Look To The Field [on Two Artists Tuesday]

“…if you observe your mind very quietly without giving explanations, if you just let the mind be aware of its own struggle, you will soon find that there comes a state in which there is no struggle at all, but an astonishing watchfulness. In that state of watchfulness there is no sense of superior or inferior, there is no big man or little man, there is no guru. All those absurdities are gone because the mind is fully awake; and the mind that is fully awake is joyous.” ~ Krishnamurti, Think On These Things

Saul told me to look beyond my opponent to the field of all-possibilities. He even gave it a location, a hundred feet beyond where he stood. We were doing an exercise called push-hands and, as a tai-chi master, he was teaching me not only where to place my focus but also where to place my belief. It took me a few years to grok: believe in resistance and resistance will appear. Call it an opponent and you’ve defined the relationship and, therefore, your choices.

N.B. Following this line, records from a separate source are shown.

(** * Queue insights service: a shallow embedding of
    [app/services/queue_insights.py] and the properties of its dual-mode
    (AI / rule-based) insight generation. *)

From Stdlib Require Import ZArith QArith Qround Qabs String Ascii List Permutation Lia Bool.
From Stdlib Require Import DecimalString Qpower.
From stdpp Require Import base option list strings gmap.
Import ListNotations.
Local Open Scope string_scope.
Local Open Scope list_scope.
Local Open Scope Z_scope.

(** ** Python values used by the service *)

(** The exceptions the modelled code can raise.  [OtherException] stands for
    whatever the OpenAI client raises (transport errors, API errors, ...). *)
Inductive exn : Type :=
  | ZeroDivisionError
  | OverflowError
  | ValueError
  | IndexError
  | AttributeError
  | TypeError
  | OtherException (msg : string).

(** A computation that returns a value or raises. *)
Inductive result (A : Type) : Type :=
  | Ok (a : A)
  | Raise (e : exn).
Arguments Ok {A} a.
Arguments Raise {A} e.

Definition result_bind {A B : Type} (m : result A) (k : A -> result B) : result B :=
  match m with
  | Ok a => k a
  | Raise e => Raise e
  end.

Notation "'let*' x := m 'in' k" := (result_bind m (fun x => k))
  (at level 10, x pattern, m at level 100, k at level 200).

(** Python floats are IEEE-754 binary64 numbers.  A finite float is modelled
    by the rational number it denotes, so that comparisons between floats, and
    between a float and an int, are the exact comparisons Python performs. *)
Definition float : Type := Q.

Definition float_gt (x y : float) : bool := negb (Qle_bool x y).

(** [pow2 e] is the rational 2^e for any integer [e]. *)
Definition pow2 (e : Z) : Q := Qpower 2 e.

(** [ilog2_quot a b] is floor(log2 (a / b)) for positive [a] and [b]. *)
Definition ilog2_quot (a b : Z) : Z :=
  let d := Z.log2 a - Z.log2 b in
  if b * 2 ^ Z.max d 0 <=? a * 2 ^ Z.max (- d) 0 then d else d - 1.

(** Round the positive rational [a / b] to the nearest multiple of 2^e,
    ties to the even multiple; the result is the integer multiplier. *)
Definition round_half_even_scaled (a b e : Z) : Z :=
  let num := a * 2 ^ Z.max (- e) 0 in
  let den := b * 2 ^ Z.max e 0 in
  let q := num / den in
  let r := num mod den in
  if (den <? 2 * r) || ((den =? 2 * r) && Z.odd q) then q + 1 else q.

(** The binary64 number nearest to [a / b] for positive [a], [b] (53-bit
    significand, least exponent -1074), as (significand, exponent). *)
Definition round_binary64 (a b : Z) : Z * Z :=
  let e := Z.max (ilog2_quot a b - 52) (-1074) in
  (round_half_even_scaled a b e, e).

(** Python's [a / b] on ints: the correctly rounded quotient as a float;
    ZeroDivisionError for a zero divisor and OverflowError when the rounded
    quotient [m * 2^e] reaches 2^1024. *)
Definition truediv (a b : Z) : result float :=
  if b =? 0 then Raise ZeroDivisionError
  else if a =? 0 then Ok 0%Q
  else
    let '(m, e) := round_binary64 (Z.abs a) (Z.abs b) in
    if 2 ^ 1024 * 2 ^ Z.max (- e) 0 <=? m * 2 ^ Z.max e 0 then Raise OverflowError
    else Ok (inject_Z (Z.sgn a * Z.sgn b * m) * pow2 e)%Q.

(** ** Strings *)

Definition NL : string := String (ascii_of_nat 10) EmptyString.

(** [sep.join(parts)]. *)
Definition join (sep : string) (parts : list string) : string := String.concat sep parts.

(** [str(n)] for an int. *)
Definition str_int (n : Z) : string := NilZero.string_of_int (Z.to_int n).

An obstacle is only an obstacle because it is identified as so.

I met Kerri because my world collapsed. Did my world collapse or did it open? Saul would say, “Neither.” Energy is energy. It moves and we give story to the movement, thereby shaping it. Storytelling is more powerful than we know.

Saul might as well have said, “The opponent lives in your mind. Look beyond your mind. Look beyond the story.” It’s a good practice to have an experience before naming it. It’s a better practice to have an experience and not name it at all. I’m not there yet, though I can see the field that Saul recommended. It exists beyond my definition-noise.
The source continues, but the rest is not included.